▶ What you have to do
Starting at the first line and ending at the last, reproduce the records below exactly.
━━ Source records ━━
(** ** The caller's tables *)

(** X17: the three tables of the caller agree: the five test types it
    groups by, in an order without repetition, are exactly the types with
    a display name and exactly the types with advice of their own; any
    other type gets the general advice. *)
Theorem caller_tables_agree ty :
  NoDup typeOrder
  /\ (In ty typeOrder <-> is_Some (typeNames !! ty))
  /\ (In ty typeOrder <-> getNetworkRemediation ty <> defaultRemediation).
Proof.
  split; [apply NoDup_typeOrder|].
  unfold typeOrder, typeNames, getNetworkRemediation, defaultRemediation.
  cbn [list_to_map foldr curry uncurry fst snd In].
  destruct (bool_decide_reflect (ty = "coredns")) as [->|H1].
  { split; (split; [intros _|auto]);
      [rewrite lookup_insert_eq; eauto | discriminate]. }
  destruct (bool_decide_reflect (ty = "dns")) as [->|H2].
  { split; (split; [intros _|auto]);
      [vm_compute; eauto | discriminate]. }
  destruct (bool_decide_reflect (ty = "external-tcp")) as [->|H3].
  { split; (split; [intros _|auto]);
      [vm_compute; eauto | discriminate]. }
  destruct (bool_decide_reflect (ty = "kubelet")) as [->|H4].
  { split; (split; [intros _|auto 6]);
      [vm_compute; eauto | discriminate]. }
  destruct (bool_decide_reflect (ty = "pod-to-pod")) as [->|H5].
  { split; (split; [intros _|auto 6]);
      [vm_compute; eauto | discriminate]. }
  split; split.
  - intros [?|[?|[?|[?|[?|[]]]]]]; congruence.
  - rewrite !lookup_insert_ne, lookup_empty by congruence.
    intros [x Hx]. discriminate.
  - intros [?|[?|[?|[?|[?|[]]]]]]; congruence.
  - intros Hne. exfalso. apply Hne. reflexivity.
Qed.

Lemma probes_skip_their_source_witness :
  exists nodeName nodeIP,
    GetNodeInternalIPs twoNodes !! nodeName = Some nodeIP
    /\ nodeName <> "node-a"
    /\ "192.168.0.2:10250 (node-b)" = nodeIP +:+ ":10250 (" +:+ nodeName +:+ ")"
    /\ nodeIP <> "192.168.0.1".
Proof.
  pose (r := {| SourceNode := "node-a"; SourcePod := "nettest-node-a";
                TestType := "kubelet"; Target := "192.168.0.2:10250 (node-b)";
                Success := true; Error := "" |}).
  assert (Hin : In r (RunAllTests ctx_Caller (map testPodFor twoNodes) []
                                  (GetNodeInternalIPs twoNodes)
                                  (start freshCluster [])).1).
  { vm_compute. repeat (try (left; reflexivity); right). }
  destruct (proj1
              (proj2 (proj2 (probes_skip_their_source (W := FakeCluster) ctx_Caller))
                 (map testPodFor twoNodes) [] (GetNodeInternalIPs twoNodes)
                 (start freshCluster []) r Hin) eq_refl)
    as (nodeName & nodeIP & Hlook & Hne & Htarget & Hip).
  exists nodeName, nodeIP.
  split; [exact Hlook|]. split; [exact Hne|]. split; [exact Htarget|].
  apply (Hip "192.168.0.1"); [reflexivity|].
  intros n1 n2 ip H1 H2.
  apply GetNodeInternalIPs_sound in H1 as (node1 & Hin1 & <- & Hf1).
  apply GetNodeInternalIPs_sound in H2 as (node2 & Hin2 & <- & Hf2).
  simpl in Hin1, Hin2.
  destruct Hin1 as [<-|[<-|[]]]; destruct Hin2 as [<-|[<-|[]]];
    try reflexivity; vm_compute in Hf1, Hf2; congruence.
Defined.

(** A wait under a cancelled context: the first pod is read once, the
    wait ends with the context's error, and that is the cause
    [WaitForPodsReady] reports. *)
Lemma WaitForPodsReady_reports_cancellation :
  let out := WaitForPodsReady ctx_Caller (map testPodFor twoNodes) 90
                              (start {| cancelled := freshCluster |} []) in
  option_map err_Error out.1.1
  = Some "pod nettest-node-a failed to become ready: context canceled"
  /\ map ev_call (trace out.2) = [CallPodsGet testNamespace "nettest-node-a"].
Proof. vm_compute. split; reflexivity. Qed.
━━━
▶ Result of the exercise
(** ** The caller's tables *)

(** X17: the three tables of the caller agree: the five test types it
    groups by, in an order without repetition, are exactly the types with
    a display name and exactly the types with advice of their own; any
    other type gets the general advice. *)
Theorem caller_tables_agree ty :
  NoDup typeOrder
  /\ (In ty typeOrder <-> is_Some (typeNames !! ty))
  /\ (In ty typeOrder <-> getNetworkRemediation ty <> defaultRemediation).
Proof.
  split; [apply NoDup_typeOrder|].
  unfold typeOrder, typeNames, getNetworkRemediation, defaultRemediation.
  cbn [list_to_map foldr curry uncurry fst snd In].
  destruct (bool_decide_reflect (ty = "coredns")) as [->|H1].
  { split; (split; [intros _|auto]);
      [rewrite lookup_insert_eq; eauto | discriminate]. }
  destruct (bool_decide_reflect (ty = "dns")) as [->|H2].
  { split; (split; [intros _|auto]);
      [vm_compute; eauto | discriminate]. }
  destruct (bool_decide_reflect (ty = "external-tcp")) as [->|H3].
  { split; (split; [intros _|auto]);
      [vm_compute; eauto | discriminate]. }
  destruct (bool_decide_reflect (ty = "kubelet")) as [->|H4].
  { split; (split; [intros _|auto 6]);
      [vm_compute; eauto | discriminate]. }
  destruct (bool_decide_reflect (ty = "pod-to-pod")) as [->|H5].
  { split; (split; [intros _|auto 6]);
      [vm_compute; eauto | discriminate]. }
  split; split.
  - intros [?|[?|[?|[?|[?|[]]]]]]; congruence.
  - rewrite !lookup_insert_ne, lookup_empty by congruence.
    intros [x Hx]. discriminate.
  - intros [?|[?|[?|[?|[?|[]]]]]]; congruence.
  - intros Hne. exfalso. apply Hne. reflexivity.
Qed.

Lemma probes_skip_their_source_witness :
  exists nodeName nodeIP,
    GetNodeInternalIPs twoNodes !! nodeName = Some nodeIP
    /\ nodeName <> "node-a"
    /\ "192.168.0.2:10250 (node-b)" = nodeIP +:+ ":10250 (" +:+ nodeName +:+ ")"
    /\ nodeIP <> "192.168.0.1".
Proof.
  pose (r := {| SourceNode := "node-a"; SourcePod := "nettest-node-a";
                TestType := "kubelet"; Target := "192.168.0.2:10250 (node-b)";
                Success := true; Error := "" |}).
  assert (Hin : In r (RunAllTests ctx_Caller (map testPodFor twoNodes) []
                                  (GetNodeInternalIPs twoNodes)
                                  (start freshCluster [])).1).
  { vm_compute. repeat (try (left; reflexivity); right). }
  destruct (proj1
              (proj2 (proj2 (probes_skip_their_source (W := FakeCluster) ctx_Caller))
                 (map testPodFor twoNodes) [] (GetNodeInternalIPs twoNodes)
                 (start freshCluster []) r Hin) eq_refl)
    as (nodeName & nodeIP & Hlook & Hne & Htarget & Hip).
  exists nodeName, nodeIP.
  split; [exact Hlook|]. split; [exact Hne|]. split; [exact Htarget|].
  apply (Hip "192.168.0.1"); [reflexivity|].
  intros n1 n2 ip H1 H2.
  apply GetNodeInternalIPs_sound in H1 as (node1 & Hin1 & <- & Hf1).
  apply GetNodeInternalIPs_sound in H2 as (node2 & Hin2 & <- & Hf2).
  simpl in Hin1, Hin2.
  destruct Hin1 as [<-|[<-|[]]]; destruct Hin2 as [<-|[<-|[]]];
    try reflexivity; vm_compute in Hf1, Hf2; congruence.
Defined.

(** A wait under a cancelled context: the first pod is read once, the
    wait ends with the context's error, and that is the cause
    [WaitForPodsReady] reports. *)
Lemma WaitForPodsReady_reports_cancellation :
  let out := WaitForPodsReady ctx_Caller (map testPodFor twoNodes) 90
                              (start {| cancelled := freshCluster |} []) in
  option_map err_Error out.1.1
  = Some "pod nettest-node-a failed to become ready: context canceled"
  /\ map ev_call (trace out.2) = [CallPodsGet testNamespace "nettest-node-a"].
Proof. vm_compute. split; reflexivity. Qed.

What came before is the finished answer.